Required work: All of the records need to be retyped exactly, with no line dropped.

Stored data
Lemma run_txs_relay l s k cs :
  relay_all 2 (cm_iter (serverPeer s)) (tx_entry <$> l) (knowTx s, chans s) = Done (k, cs) ->
  run_txs l s = Done (mk_manager k (knowBlock s) (serverPeer s) cs (coinBaseList s)
                        (lastRecvBlockTime s) (lastRecvBlockNum s)).
Proof.
  revert s. induction l as [|tx l IH]; intros s; cbn [run_txs relay_all fmap list_fmap].
  - intros [= <- <-]. by destruct s.
  - rewrite TransactionProcess_relay. fold (tx_entry tx).
    destruct (relay 2 _ (tx_entry tx) _) as [[k1 cs1]| |]; simpl; [|done..].
    intros Hr. by erewrite IH by exact Hr.
Qed.
Lemma run_blocks_relay l s k cs :
  relay_all 1 (cm_iter (serverPeer s)) (block_entry <$> l) (knowBlock s, chans s) = Done (k, cs) ->
  exists s', run_blocks l s = Done s' /\ chans s' = cs /\ serverPeer s' = serverPeer s.
Proof.
  revert s. induction l as [|[[b peer] now] l IH]; intros s; cbn [run_blocks relay_all fmap list_fmap].
  - intros [= <- <-]. eauto.
  - destruct (relay 1 _ (block_entry _) _) as [[k1 cs1]| |] eqn:E; simpl; [|done..].
    destruct (BlockProcess_relay b peer now s k1 cs1 E) as (t & n & ->). simpl. intros Hr.
    exact (IH (mk_manager (knowTx s) k1 (serverPeer s) cs1 (recordCoinBase b peer (coinBaseList s)) t n) Hr).
Qed.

Exercise answer:
Lemma run_txs_relay l s k cs :
  relay_all 2 (cm_iter (serverPeer s)) (tx_entry <$> l) (knowTx s, chans s) = Done (k, cs) ->
  run_txs l s = Done (mk_manager k (knowBlock s) (serverPeer s) cs (coinBaseList s)
                        (lastRecvBlockTime s) (lastRecvBlockNum s)).
Proof.
  revert s. induction l as [|tx l IH]; intros s; cbn [run_txs relay_all fmap list_fmap].
  - intros [= <- <-]. by destruct s.
  - rewrite TransactionProcess_relay. fold (tx_entry tx).
    destruct (relay 2 _ (tx_entry tx) _) as [[k1 cs1]| |]; simpl; [|done..].
    intros Hr. by erewrite IH by exact Hr.
Qed.
Lemma run_blocks_relay l s k cs :
  relay_all 1 (cm_iter (serverPeer s)) (block_entry <$> l) (knowBlock s, chans s) = Done (k, cs) ->
  exists s', run_blocks l s = Done s' /\ chans s' = cs /\ serverPeer s' = serverPeer s.
Proof.
  revert s. induction l as [|[[b peer] now] l IH]; intros s; cbn [run_blocks relay_all fmap list_fmap].
  - intros [= <- <-]. eauto.
  - destruct (relay 1 _ (block_entry _) _) as [[k1 cs1]| |] eqn:E; simpl; [|done..].
    destruct (BlockProcess_relay b peer now s k1 cs1 E) as (t & n & ->). simpl. intros Hr.
    exact (IH (mk_manager (knowTx s) k1 (serverPeer s) cs1 (recordCoinBase b peer (coinBaseList s)) t n) Hr).
Qed.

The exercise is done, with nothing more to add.